In the beginning, we assumed that the 'quick fix' was just around the corner. In a few weeks, maybe a month, we'd be back to all the regular activities that we enjoyed. As time dragged on and everything remained changed or closed-we continued working from home; we watched church services from home; we ordered in our groceries not just our pizza; we watched the news hoping that tomorrow we'd be released from the stay-at-home orders.
But it's March again, and although things aren't as restricting as they were, we're still limited in our activity. Someone's face will flash through your memory and you realize that you haven't seen or talked with that person in over a year. How is that possible? You wonder how they're doing. You might even wonder if they're still in town.
There are bitterness and annoyance of the restrictions. We complain to anyone who will listen and usually they agree. When will it ever end?

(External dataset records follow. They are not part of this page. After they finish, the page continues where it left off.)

(* ===== verification/GoLib.v ===== *)
(** * The parts of the Go language and standard library the program uses

    Byte strings ([strings], [strconv]), error values ([errors], [fmt]) and the
    fallible results of functions that return [(T, error)].  A Go string is a
    sequence of bytes, here a [string] of 8-bit characters.  Case mapping
    ([ToLower], [ToUpper], [EqualFold]) is the ASCII part of Go's Unicode
    tables; bytes from 128 up are left alone. *)

From S2P Require Import Prelude.
From Stdlib Require Import Ascii.

(** ** Byte strings *)
Module Strings.

Definition len (s : string) : nat := String.length s.

(** [s[n:]] *)
Fixpoint drop (n : nat) (s : string) : string :=
  match n, s with
  | 0, _ => s
  | S n, String _ s => drop n s
  | S _, EmptyString => ""
  end.

(** [s[:n]], or the whole string where it is shorter; also [%.ns] of [fmt]. *)
Fixpoint take (n : nat) (s : string) : string :=
  match n, s with
  | 0, _ => ""
  | S n, String c s => String c (take n s)
  | S _, EmptyString => ""
  end.

Definition HasPrefix (s prefix : string) : bool := String.prefix prefix s.

Definition HasSuffix (s suffix : string) : bool :=
  (len suffix <=? len s) &&
  String.eqb (drop (len s - len suffix) s) suffix.

Definition TrimPrefix (s prefix : string) : string :=
  if HasPrefix s prefix then drop (len prefix) s else s.

Fixpoint Contains (s sub : string) : bool :=
  HasPrefix s sub ||
  match s with EmptyString => false | String _ s => Contains s sub end.

(** The number of non-overlapping instances of a one-byte separator. *)
Fixpoint CountByte (s : string) (c : ascii) : nat :=
  match s with
  | EmptyString => 0
  | String d s => (if Ascii.eqb d c then 1 else 0) + CountByte s c
  end.

Fixpoint IndexByte (s : string) (c : ascii) : option nat :=
  match s with
  | EmptyString => None
  | String d s => if Ascii.eqb d c then Some 0 else S <$> IndexByte s c
  end.

(** [strings.Split] with a one-byte separator. *)
Fixpoint Split (s : string) (sep : ascii) : list string :=
  match s with
  | EmptyString => [""]
  | String c s =>
     if Ascii.eqb c sep then "" :: Split s sep
     else match Split s sep with
          | [] => [String c ""]
          | h :: t => String c h :: t
          end
  end.
(* ===== verification/Effects.v ===== *)
(** * Programs that call services

    A Go function that calls the AWS API is a tree of calls: [prog E A] makes
    calls of the signature [E] (a call [c : E R] is answered by a [result R]) and
    ends in a value of type [A] or in a panic.  Two readings of such a tree:

    - [wp p Q t] runs [p] after the calls [t] against every possible answer to
      every call, and asks for [Q] at each end: what holds whatever the services
      answer, errors and races with other clients included;
    - [run h p s t] runs it against one handler [h] over a state [s], a model of
      the services, and computes.

    [wp_run] links them. *)

From S2P Require Import Prelude GoLib.

Inductive prog (E : Type → Type) (A : Type) : Type :=
  | Ret (a : A)
  | Panic (why : string)
  | Vis {R : Type} (c : E R) (k : result R → prog E A).
Arguments Ret {E A} a.
Arguments Panic {E A} why.
Arguments Vis {E A R} c k.

(** How a program ends. *)
Inductive outcome (A : Type) :=
  | Done (a : A)
  | Panicked (why : string).
Arguments Done {A} a.
Arguments Panicked {A} why.

(** A call with its answer. *)
Record event (E : Type → Type) := Ev {
  ev_type : Type;
  ev_call : E ev_type;
  ev_answer : result ev_type
}.
Arguments Ev {E ev_type} ev_call ev_answer.
Arguments ev_type {E} _.
Arguments ev_call {E} _.
Arguments ev_answer {E} _.

Fixpoint bind {E A B} (p : prog E A) (f : A → prog E B) : prog E B :=
  match p with
  | Ret a => f a
  | Panic w => Panic w
  | Vis c k => Vis c (λ r, bind (k r) f)
  end.

(** Make one call and return its answer. *)
Definition call {E R} (c : E R) : prog E (result R) := Vis c Ret.

(** [if err != nil { return ..., err }] *)
Definition try {E A B} (p : prog E (result A)) (f : A → prog E (result B)) :
    prog E (result B) :=
  bind p (λ r, match r with Ok a => f a | Err e => Ret (Err e) end).
Definition Delete (s : IPPermissionSet) (items : list IpPermission) : IPPermissionSet :=
  foldl (λ s p, delete (keyForIPPermission p) s) s items.

Definition NewIPPermissionSet (items : list IpPermission) : IPPermissionSet := Insert ∅ items.

Definition Len (s : IPPermissionSet) : nat := size s.

Section set.
Context {GR : GoRange}.

Definition List (s : IPPermissionSet) : list IpPermission := (range_map s).*2.

Definition DeleteIf (s : IPPermissionSet) (predicate : IPPermissionPredicate) : IPPermissionSet :=
  foldl (λ s '(k, p), if Test predicate p then delete k s else s) s (range_map s).

Definition IsSuperset (s s2 : IPPermissionSet) : bool :=
  forallb (λ k, bool_decide (is_Some (s !! k))) (range_map s2).*1.

Definition Equal (s s2 : IPPermissionSet) : bool := (size s =? size s2) && IsSuperset s s2.

(** The inner loop of [Difference]. *)
Definition differenceFound (s2 : IPPermissionSet) (desired : IpPermission) : option bool :=
  exists_o (λ existing, ipPermissionExists desired existing false) (List s2).

Fixpoint differenceLoop (s2 : IPPermissionSet) (l : list IpPermission) (acc : IPPermissionSet) :
    option IPPermissionSet :=
  match l with
  | [] => Some acc
  | desired :: l =>
     found ← differenceFound s2 desired;
     differenceLoop s2 l (if (found : bool) then acc else Insert acc [desired])
  end.
Definition Difference (s s2 : IPPermissionSet) : option IPPermissionSet :=
  differenceLoop s2 (List s) (NewIPPermissionSet []).

(** One pass of [Ungroup]: a permission with more than one member in a field is
    replaced by a copy per member. *)
Definition ungroupBy {A} (get : IpPermission → list A) (set : IpPermission → A → IpPermission)
    (l : list IpPermission) : list IpPermission :=
  l ≫= λ p, if length (get p) <=? 1 then [p] else set p <$> get p.

Definition withIpRange (p : IpPermission) (r : IpRange) : IpPermission :=
  mkIpPermission (FromPort p) (IpProtocol p) (Some [r]) (Ipv6Ranges p) (PrefixListIds p)
    (ToPort p) (UserIdGroupPairs p).
Definition withUserIdGroupPair (p : IpPermission) (u : UserIdGroupPair) : IpPermission :=
  mkIpPermission (FromPort p) (IpProtocol p) (IpRanges p) (Ipv6Ranges p) (PrefixListIds p)
    (ToPort p) (Some [u]).
Definition withPrefixListId (p : IpPermission) (v : PrefixListId) : IpPermission :=
  mkIpPermission (FromPort p) (IpProtocol p) (IpRanges p) (Ipv6Ranges p) (Some [v])
    (ToPort p) (UserIdGroupPairs p).

Definition ungroupList (l : list IpPermission) : list IpPermission :=
  let l := ungroupBy (λ p, elems (IpRanges p)) withIpRange l in
  let l2 := ungroupBy (λ p, elems (UserIdGroupPairs p)) withUserIdGroupPair l in
  ungroupBy (λ p, elems (PrefixListIds p)) withPrefixListId l2.

Definition Ungroup (s : IPPermissionSet) : IPPermissionSet :=
  NewIPPermissionSet (ungroupList (List s)).

End set.

(** ** A key determines its permission *)
Definition ascii_ptr (p : option string) : Prop := ∀ s, p = Some s → is_ascii s.
Definition ascii_IpRange (r : IpRange) : Prop :=
  ascii_ptr (CidrIp r) ∧ ascii_ptr (ipr_Description r).
Definition ascii_Ipv6Range (r : Ipv6Range) : Prop :=
  ascii_ptr (CidrIpv6 r) ∧ ascii_ptr (ip6_Description r).
Definition ascii_PrefixListId (r : PrefixListId) : Prop :=
  ascii_ptr (pl_Description r) ∧ ascii_ptr (pl_PrefixListId r).
Definition ascii_UserIdGroupPair (r : UserIdGroupPair) : Prop :=
  Forall ascii_ptr [ug_Description r; ug_GroupId r; ug_GroupName r; ug_PeeringStatus r;
    ug_UserId r; ug_VpcId r; ug_VpcPeeringConnectionId r].

(** Every text of the permission is ASCII. *)
Record ascii_perm (p : IpPermission) : Prop := {
  ascii_proto : ascii_ptr (IpProtocol p);
  ascii_v4 : ∀ l, IpRanges p = Some l → Forall ascii_IpRange l;
  ascii_v6 : ∀ l, Ipv6Ranges p = Some l → Forall ascii_Ipv6Range l;
  ascii_pl : ∀ l, PrefixListIds p = Some l → Forall ascii_PrefixListId l;
  ascii_ug : ∀ l, UserIdGroupPairs p = Some l → Forall ascii_UserIdGroupPair l
}.

#[export] Instance json_IpRange_code : JsonCode ascii_IpRange json_IpRange.
Proof.
  intros [a1 a2] [b1 b2] u v [??] [??] _ _ E. unfold json_IpRange in E. simpl in *.
  peel_record E. by simplify_eq.
Qed.
#[export] Instance json_IpRange_head : JsonHead json_IpRange.
Proof. intros r. eexists _, _. split; [reflexivity|done]. Qed.

#[export] Instance json_Ipv6Range_code : JsonCode ascii_Ipv6Range json_Ipv6Range.
Proof.
  intros [a1 a2] [b1 b2] u v [??] [??] _ _ E. unfold json_Ipv6Range in E. simpl in *.
  peel_record E. by simplify_eq.
Qed.
#[export] Instance json_Ipv6Range_head : JsonHead json_Ipv6Range.
Proof. intros r. eexists _, _. split; [reflexivity|done]. Qed.

#[export] Instance json_PrefixListId_code : JsonCode ascii_PrefixListId json_PrefixListId.
Proof.
  intros [a1 a2] [b1 b2] u v [??] [??] _ _ E. unfold json_PrefixListId in E. simpl in *.
  peel_record E. by simplify_eq.
Qed.
#[export] Instance json_PrefixListId_head : JsonHead json_PrefixListId.
Proof. intros r. eexists _, _. split; [reflexivity|done]. Qed.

But here's how I see 2020.
In the year 2020, I experienced loneliness like never before. For four months I never left my home. At some point, I started counting the days, and for a while, I was actually proud of the fact that I hadn't been anywhere for so long. For many years I had relished the few days when I could actually stay home from the nursery and just be alone. Now that quiet was deafening.
In the year 2020, I grieved. My mind kept going and I was filled with thoughts of things gone by. I saw what had been happening in my life for the past seven years and I recognized that some of the habits I had fallen into that weren't healthy. I allowed myself to reminisce and discovered that I hadn't let any tears fall or memories invade my thinking. When I did, a whole new world of joys, as well as sorrows, appeared.
In the year 2020, I focused on myself. I let my thoughts wander. I completed numerous Bible studies that added to my understanding of the emotions I was experiencing. I sat in the presence of my King and listened. He brought to mind sadness and joys, fun and pain, love and hate, good and bad, family and friends. What was, in the beginning, a painful, limiting experience became a true blessing. I am not the same person I was, nor do I want to be. God's plan for my life was and is good.
Tim Keller in his wonderful devotional The Songs of Jesus finishes March 7 with this prayer,
"Lord, it is not exactly right to thank you for my sorrow, for you did not create a world filled with evil, and my grief causes you grief. And yet I do thank you for the many riches I have found in these dark mines: patience, courage, and self-understanding, and most of all your love and presence."